====== SUPPLIED MATERIAL ======

Lemma wp_remove_named name state w :
  wp (remove_named name state)
    (fun r w' => match r with Ok _ => disks w' = delete name (disks w) | Err _ => cleared name w w' end)
    (cleared name w) (cleared name w) w.
Proof.
  assert (maintains (fun w' => disks w' = disks w)
    (if eq_ignore_ascii_case state "running"
     then _ ← run_checked ["stop"; name]; mret tt else mret tt)) as Hstop.
  { apply maintains_if; [|apply maintains_ret]. apply maintains_bind; [|intros; apply maintains_ret].
    apply maintains_stop. intros w' h Hh Hw'. by transitivity (disks w'). }
  apply wp_bind. eapply wp_mono; [by apply Hstop| |by left|by left]. intros ? w2 H2.
  apply wp_bind, wp_run. pose proof (disks_delete name (tw_host w2)) as Hdel.
  destruct (th_run _ _) as [i h]. fold (disks w2) in Hdel. rewrite H2 in Hdel.
  assert (cleared name w (w2 <| tw_host := h |>)) as Hc.
  { destruct Hdel as [[_ Hh]|Hh]; [left|right]; exact Hh. }
  assert (forall e : WorkerError, wp
    (absent ← is_absent name; mret (if absent : bool then Ok tt else Err e))
    (fun r w' => match r with Ok _ => disks w' = delete name (disks w) | Err _ => cleared name w w' end)
    (cleared name w) (cleared name w) (w2 <| tw_host := h |>)) as Herr.
  { intros e. apply wp_bind. eapply wp_mono; [apply wp_is_absent| |done|].
    - intros absent w3 [[Hd3 _] Habs]. apply wp_ret. unfold cleared in *. rewrite Hd3.
      destruct absent; [|done]. destruct Hc as [Hc|Hc]; [|done].
      rewrite Hc. symmetry. apply delete_id. rewrite <- Hc. by apply Habs.
    - intros w3 [Hd3 _]. unfold cleared in *. by rewrite Hd3. }
  destruct i as [code| | |]; try done. case_bool_decide as Hcode; [|done].
  apply wp_ret. destruct Hdel as [[Hne _]|Hh]; [by subst|exact Hh].
Qed.

Lemma wp_delete_listed name w :
  wp (delete_listed name)
    (fun r w' => match r with Ok _ => disks w' = delete name (disks w) | Err _ => cleared name w w' end)
    (cleared name w) (cleared name w) w.
Proof.
  assert (forall w1, same w w1 -> cleared name w w1) as Hsame by (intros w1 [? _]; by left).
  apply wp_try. eapply wp_mono; [apply wp_list| |done|done]. intros [machines|e] w1 [Hs Hn]; [|auto].
  destruct Hs as [Hd _]. destruct (List.find (is_named name) machines) as [m|] eqn:Hf; cycle 1.
  { apply wp_ret. rewrite Hd, delete_id; [done|]. rewrite <- Hd. apply eq_None_not_Some.
    rewrite (Hn _ eq_refl). intros (m & -> & Hm)%list_elem_of_fmap.
    apply list_elem_of_In in Hm. pose proof (List.find_none _ _ Hf _ Hm) as Hnone.
    unfold is_named in Hnone. by simplify_bool. }
  unfold cleared. rewrite <- Hd. apply wp_remove_named.
Qed.

Lemma wp_delete_image name profile record w :
  wp (delete_image c name profile record)
    (fun r w' => match r with Ok _ => disks w' = delete name (disks w) | Err _ => cleared name w w' end)
    (cleared name w) (cleared name w) w.
Proof.
  apply wp_try, wp_ret. destruct (ensure_image_writable _ _ _ _) as [[]|e]; [|by left].
  apply wp_delete_listed.
Qed.

(** At most the destination took the source's disk; for a success it did. *)
Definition copied (source destination : string) w w' : Prop :=
  is_owned c destination = false /\
  exists disk, disks w !! source = Some disk /\ disks w' = <[destination := disk]> (disks w).

Lemma wp_clone_image source destination profile record w :
  wp (clone_image c source destination profile record)
    (fun r w' => match r with
                 | Ok _ => copied source destination w w'
                 | Err _ => disks w' = disks w \/ copied source destination w w'
                 end)
    (fun w' => disks w' = disks w \/ copied source destination w w')
    (fun w' => disks w' = disks w \/ copied source destination w w') w.
Proof.
  apply wp_try, wp_ret.
  destruct (ensure_image_writable c destination _ _) as [[]|e] eqn:Hdst; [|by left].
  apply ensure_image_writable_ok in Hdst as [Ho _]. apply wp_try.
  assert (forall r : result WorkerError unit, wp (mret r) (fun r' w' =>
    match r' with
    | Ok _ => wp (run_checked ["clone"; source; destination])
       (fun r w' => match r with
                 | Ok _ => copied source destination w w'
                 | Err _ => disks w' = disks w \/ copied source destination w w'
                 end)
       (fun w' => disks w' = disks w \/ copied source destination w w')
       (fun w' => disks w' = disks w \/ copied source destination w w') w'
    | Err e => disks w' = disks w \/ copied source destination w w'
    end) (fun w' => disks w' = disks w \/ copied source destination w w')
    (fun w' => disks w' = disks w \/ copied source destination w w') w) as Hgo;
    [|destruct (is_owned c source); apply Hgo].
  intros [[]|e]; apply wp_ret; [|by left].
  apply wp_run. pose proof (disks_clone source destination (tw_host w)) as Hcl.
  destruct (th_run _ _) as [i h].
  assert (i <> Exited (Some 0) /\ disks (w <| tw_host := h |>) = disks w \/
    copied source destination w (w <| tw_host := h |>)) as Hall.
  { destruct Hcl as [Hcl|(disk & Hsrc & Hh)]; [by left|right]. split; [done|]. by exists disk. }
  destruct i as [code| | |]; [|naive_solver..].
  case_bool_decide as Hcode; [subst code; naive_solver | naive_solver].
Qed.

(** ** The contract of a host ([HostBackend]) *)

Definition alive_on (name : string) (w : T) : Prop := is_Some (disks w !! name).

Lemma alive_stable name : stable (alive_on name).
Proof. intros w h Hh Hw. unfold alive_on, disks in *. simpl. by rewrite Hh. Qed.

Lemma alive_shrinks name : shrinks (alive_on name).
Proof. by intros w pool _ Hw. Qed.

Lemma alive_removable name other : other <> name -> removable other (alive_on name).
Proof.
  intros Hne w h Hh Hw. unfold alive_on, disks in *. simpl. by rewrite Hh, lookup_delete_ne.
Qed.

Lemma alive_writable name other : writable other (alive_on name).
Proof.
  intros w h disk Hh Hw. unfold alive_on, disks in *. simpl. rewrite Hh.
  destruct (decide (other = name)) as [->|Hne].
  - rewrite lookup_insert_eq. eauto.
  - by rewrite lookup_insert_ne.
Qed.

Lemma of_host_stable {A} I (f : H -> A * H) w :
  stable I -> (forall h, th_disks (f h).2 = th_disks h) -> I w -> I (of_host f w).2.
Proof.
  intros st Hf Hw. unfold of_host. specialize (Hf (tw_host w)). destruct (f (tw_host w)). by apply st.
Qed.

Definition tart_host_backend : @HostBackend T (tart_backend c).
Proof using LT.
  refine {| alive := alive_on |}.
  - intros n r w Hne. apply answered_maintains; [apply alive_shrinks|].
    apply maintains_delete_vm; [apply alive_stable | by apply alive_removable].
  - intros n g b w Hne. apply answered_maintains; [apply alive_shrinks|].
    apply maintains_evict_hot; [apply alive_stable | apply alive_shrinks | by apply alive_removable].
  - intros n w. apply answered_maintains; [apply alive_shrinks | apply maintains_machines, alive_stable].
  - intros n w. apply of_host_stable; [apply alive_stable|]. intros h.
    pose proof (disks_system_time h). by destruct (th_system_time h).
  - intros n w. apply of_host_stable; [apply alive_stable | apply disks_store_fault].
  - intros n t w. apply answered_maintains; [apply alive_shrinks|].
    apply maintains_fingerprint, alive_stable.
  - done.
Defined.

(** ** The contract of the pool ([PoolBackend]) *)

(** The machines of the service's prefix that are on the host and whose child
    the pool claimed. *)
Definition held_by (w : T) : gset string :=
  filter (fun name => tw_pool w !! name = Some true /\ is_owned c name = true) (dom (disks w)).

Definition held_within (names : gset string) (w : T) : Prop := held_by w ⊆ names.

Lemma elem_of_held name w :
  name ∈ held_by w <->
  tw_pool w !! name = Some true /\ is_owned c name = true /\ is_Some (disks w !! name).
Proof. unfold held_by. rewrite elem_of_filter, elem_of_dom. naive_solver. Qed.

Lemma held_stable names : stable (held_within names).
Proof.
  intros w h Hh Hw name Hin. apply Hw. rewrite elem_of_held in *. unfold disks in *. simpl in *.
  by rewrite Hh in Hin.
Qed.

Lemma held_shrinks names : shrinks (held_within names).
Proof.
  intros w pool Hp Hw name Hin. apply Hw. rewrite elem_of_held in *. simpl in Hin.
  destruct Hin as (Hn & Ho & Hd). split_and!; [|done|done]. by eapply lookup_weaken.
Qed.

Lemma held_removable names other : removable other (held_within names).
Proof.
  intros w h Hh Hw name Hin. apply Hw. rewrite elem_of_held in *. unfold disks in *. simpl in *.
  rewrite Hh in Hin. destruct Hin as (Hn & Ho & Hd). split_and!; [done|done|].
  destruct Hd as [d Hd]. exists d. by apply lookup_delete_Some in Hd as [_ ?].
Qed.

Lemma held_writable names other : is_owned c other = false -> writable other (held_within names).
Proof.
  intros Hno w h disk Hh Hw name Hin. apply Hw. rewrite elem_of_held in *. unfold disks in *.
  simpl in *. rewrite Hh in Hin. destruct Hin as (Hn & Ho & Hd). split_and!; [done|done|].
  rewrite lookup_insert_ne in Hd; [done|]. intros ->. congruence.
Qed.

Lemma held_empty names w : held_within names (w <| tw_pool := ∅ |>).
Proof. intros name Hin. apply elem_of_held in Hin as [Hin _]. simpl in Hin. by rewrite lookup_empty in Hin. Qed.

(** A call as the manager sees it, by what the step's answer promises. *)
Lemma answered_post {A} (u : A) (step : Fut T A) (Q : A -> T -> Prop) w :
  wp step Q (fun _ => True) (fun _ => True) w -> (forall w, Q u (w <| tw_pool := ∅ |>)) ->
  Q (answered u step w).1 (answered u step w).2.
Proof.
  unfold wp, answered. destruct (step w) as [[] w']; simpl; [done|intros _ Hu; apply Hu..].
Qed.

(** Releasing a machine takes it out. *)
Lemma wp_release name names w :
  held_within names w ->
  wp (release name) (fun _ => held_within (names ∖ {[ name ]})) (fun _ => True) (fun _ => True) w.
Proof.
  intros Hw. apply wp_bind, wp_answer, wp_bind. simpl.
  assert (held_within (names ∖ {[ name ]}) (w <| tw_pool := delete name (tw_pool w) |>)) as Hd.
  { intros n Hn. apply elem_of_difference. split.
    - eapply held_shrinks; [|exact Hw|exact Hn]. apply delete_subseteq.
    - apply elem_of_held in Hn as [Hn _]. simpl in Hn. rewrite elem_of_singleton. intros ->.
      by rewrite lookup_delete_eq in Hn. }
  case_bool_decide; [|done].
  eapply wp_mono; [apply (maintains_drop_child _ (held_stable (names ∖ {[ name ]}))), Hd|done..].
Qed.

Lemma wp_evict_hot guest budget w :
  wp (evict_hot c guest budget) (fun r => held_within
      match r with Ok _ => held_by w ∖ {[ hg_vm_name guest ]} | Err _ => held_by w end)
    (fun _ => True) (fun _ => True) w.
Proof.
  unfold evict_hot. destruct (ensure_owned_name c (hg_vm_name guest)) as [[]|e];
    [|by apply wp_try, wp_ret; unfold held_within].
  apply wp_try, wp_ret, wp_bind.
  eapply wp_mono; [by apply (wp_release _ (held_by w)); unfold held_within| |done|done]. intros ? w1 H1.
  assert (forall w', held_within (held_by w ∖ {[ hg_vm_name guest ]}) w' -> held_within (held_by w) w')
    as Hweak by (intros w' Hw'; unfold held_within in *; set_solver).
  apply wp_timed.
  eapply wp_mono; [apply (maintains_remove_named _ (held_stable (held_by w ∖ {[ hg_vm_name guest ]}))), H1; apply held_removable| | |done].
  - intros [] w' Hw'; eauto.
  - eauto.
Qed.

Lemma wp_retain_hot request w :
  let name := hg_vm_name (hrr_guest request) in
  wp (retain_hot c request) (fun r => held_within
      match r with Ok _ => {[ name ]} ∪ held_by w | Err _ => held_by w ∖ {[ name ]} end)
    (fun _ => True) (fun _ => True) w.
Proof.
  intros name. apply wp_bind, wp_answer. fold name. destruct w as [h pool]. simpl.
  destruct (pool !! name) as [b|] eqn:Hn; simpl.
  - assert (held_within ({[ name ]} ∪ held_by (mkTartWorld h pool))
      (mkTartWorld h pool <| tw_pool := <[name := true]> pool |>)) as H1.
    { intros n Hin. apply elem_of_held in Hin as (Hp & Ho & Hd). simpl in Hp.
      destruct (decide (n = name)) as [->|Hne]; [set_solver|].
      apply elem_of_union_r, elem_of_held. by rewrite lookup_insert_ne in Hp. }
    apply wp_bind. eapply wp_mono; [eapply (maintains_reset_hot _ (held_stable _)), H1| |done|done].
    intros [[]|e] w2 H2; [done|]. apply wp_bind.
    eapply wp_mono; [apply (wp_release name _ _ H2)| |done|done].
    intros ? w3 H3. apply wp_ret. unfold held_within in *. set_solver.
  - intros n Hin. apply elem_of_difference. split; [done|]. rewrite elem_of_singleton. intros ->.
    apply elem_of_held in Hin as [Hp _]. simpl in Hp. congruence.
Qed.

======

Your task is to quote, without any alteration, the lines running from the top of the records to the line that holds "(cleared name w) (cleared name w) (w2", both included.

OUTPUT FOR THIS EXERCISE
Lemma wp_remove_named name state w :
  wp (remove_named name state)
    (fun r w' => match r with Ok _ => disks w' = delete name (disks w) | Err _ => cleared name w w' end)
    (cleared name w) (cleared name w) w.
Proof.
  assert (maintains (fun w' => disks w' = disks w)
    (if eq_ignore_ascii_case state "running"
     then _ ← run_checked ["stop"; name]; mret tt else mret tt)) as Hstop.
  { apply maintains_if; [|apply maintains_ret]. apply maintains_bind; [|intros; apply maintains_ret].
    apply maintains_stop. intros w' h Hh Hw'. by transitivity (disks w'). }
  apply wp_bind. eapply wp_mono; [by apply Hstop| |by left|by left]. intros ? w2 H2.
  apply wp_bind, wp_run. pose proof (disks_delete name (tw_host w2)) as Hdel.
  destruct (th_run _ _) as [i h]. fold (disks w2) in Hdel. rewrite H2 in Hdel.
  assert (cleared name w (w2 <| tw_host := h |>)) as Hc.
  { destruct Hdel as [[_ Hh]|Hh]; [left|right]; exact Hh. }
  assert (forall e : WorkerError, wp
    (absent ← is_absent name; mret (if absent : bool then Ok tt else Err e))
    (fun r w' => match r with Ok _ => disks w' = delete name (disks w) | Err _ => cleared name w w' end)
    (cleared name w) (cleared name w) (w2 <| tw_host := h |>)) as Herr.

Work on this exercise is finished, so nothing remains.